Educational organisation in England inspecting private schools

The Independent Schools Inspectorate (ISI) is approved by the Secretary of State for Education – under section 106 of the Education and Skills Act 2008 – to inspect private schools in England. These schools are members of associations, which form the Independent Schools Council.

== Role and remit ==
ISI is a not-for-profit company limited by guarantee, with a board of independent directors. As required by law, ISI is independent of the schools it inspects and accountable to the Department for Education.

In November 2020, Vanessa Ward was appointed as Chief Inspector and CEO of ISI, following endorsement by the Secretary of State for Education, on the recommendation of the ISI board. She previously led inspections in the state and independent sectors as one of Her Majesty's Inspectors for Ofsted.

ISI inspects more than 1,200 schools, which together educate around 500,000 children each year. ISI reports to the Department for Education on the extent to which these schools meet The Education (Independent School Standards) Regulations 2014, and on the quality of education provided. Most independent schools which are not members of the ISC are inspected by Ofsted.

The inspectorate also conducts Educational Oversight inspections of private further education colleges and English language schools in England and Wales on behalf of the Home Office. These inspections provide reports on the quality of education in organisations holding a Tier 4 licence to sponsor international students under the Points Based System.

ISI is one of the approved inspectorates for overseas schools teaching a British curriculum, under the UK government's voluntary British Schools Overseas accreditation scheme.

== Governance ==
ISI has an independent board of directors, which holds the senior management team to account for the delivery and quality of inspections. ISI's board is independent from the Independent Schools Council, their associations and the schools that ISI inspects.

The board is chaired by Christine Swabey and currently comprises nine directors who were appointed for their experience and skills. The board adheres to the Nolan Principles of Public Life and ISI's own Code of Conduct.

===Chief Inspectors===
The head of the service is known as the Chief Inspector.

- 2005–2017: Christine Ryan
- 2017–2021: Kate Richards.
- 2021–present: Vanessa Ward

==Nature of an ISI inspection==
ISI inspects schools regularly, with two routine inspections over each six-year inspection cycle. ISI also undertakes non-routine inspections when a school requests a material change; to follow up on previously unmet standards; or at the request of the Department for Education.

ISI undertakes two different types of routine inspection: regulatory compliance only; and inspection of educational quality with focused compliance.

Both inspections report against ‘the Standards’, which incorporate statutory and departmental guidance relating to safeguarding.
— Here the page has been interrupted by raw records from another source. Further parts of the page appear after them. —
(** * Feature engineering and risk events for the metal price pipeline

    A shallow embedding of [scripts/02_feature_engineering.py]: the
    technical indicators computed over one metal's price frame, the risk
    event frame derived from it, the two writers that insert the derived
    rows with [ON CONFLICT (metal_id, date) DO NOTHING], and the driver
    loop of [main].

    Numbers.  A pandas float column holds finite numbers, the two
    infinities and NaN (which is also how a SQL NULL is read).  The
    embedding keeps these four shapes and the IEEE rules that decide
    between them (what a division by zero gives, how NaN spreads, what a
    comparison with NaN answers), and computes on finite values exactly,
    in [Q]: rounding and the sign of zero are left out.  The result of an
    operation is kept in lowest terms ([Qred]).  Equalities between
    computed values that hold "within floating tolerance" are therefore
    stated with [==] on [Q]. *)

From Stdlib Require Import QArith Qfield ZArith List Lia Lqa Bool String.
From Stdlib Require Import Sorted Permutation.
From stdpp Require Import gmap list.
Import ListNotations.

Local Open Scope Q_scope.

(** ** Float values *)

Inductive fval : Type :=
  | NaN : fval
  | PInf : fval
  | NInf : fval
  | Fin (q : Q) : fval.

Module F.

(** [pd.isna] on a float: only NaN is missing; an infinity is a value. *)
Definition isna (x : fval) : bool :=
  match x with NaN => true | _ => false end.

Definition notna (x : fval) : bool := negb (isna x).

Definition Qltb (a b : Q) : bool := negb (Qle_bool b a).

Definition neg (x : fval) : fval :=
  match x with
  | NaN => NaN
  | PInf => NInf
  | NInf => PInf
  | Fin q => Fin (- q)
  end.

Definition add (x y : fval) : fval :=
  match x, y with
  | NaN, _ | _, NaN => NaN
  | PInf, NInf | NInf, PInf => NaN
  | PInf, _ | _, PInf => PInf
  | NInf, _ | _, NInf => NInf
  | Fin a, Fin b => Fin (Qred (a + b))
  end.

Definition sub (x y : fval) : fval := add x (neg y).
All reports are published on the ISI website.

The standards are split into eight main parts and cover all aspects of school life:
1. Quality of education provided
2. Spiritual, moral, social and cultural development of pupils
3. Welfare, health and safety of pupils
4. Suitability of staff, supply staff, and proprietors
5. Premises of and accommodation at schools
6. Provision of information
7. Manner in which complaints are handled
8. Quality of leadership in and management of schools

Where there is cause for concern the Department for Education may make an unannounced Additional Inspection, and a Monitoring Visit to report on previous findings.

In 2018/19, ISI found 14.3 per cent (77 out of 537 inspections) of schools to be non-compliant with ‘the Standards’. Of the unmet standards reported by ISI to the Department for Education, 95 per cent related to standards of welfare, health and safety (which encompasses safeguarding).

ISI intended to introduce a new inspection framework at the start of the inspection cycle in September 2023.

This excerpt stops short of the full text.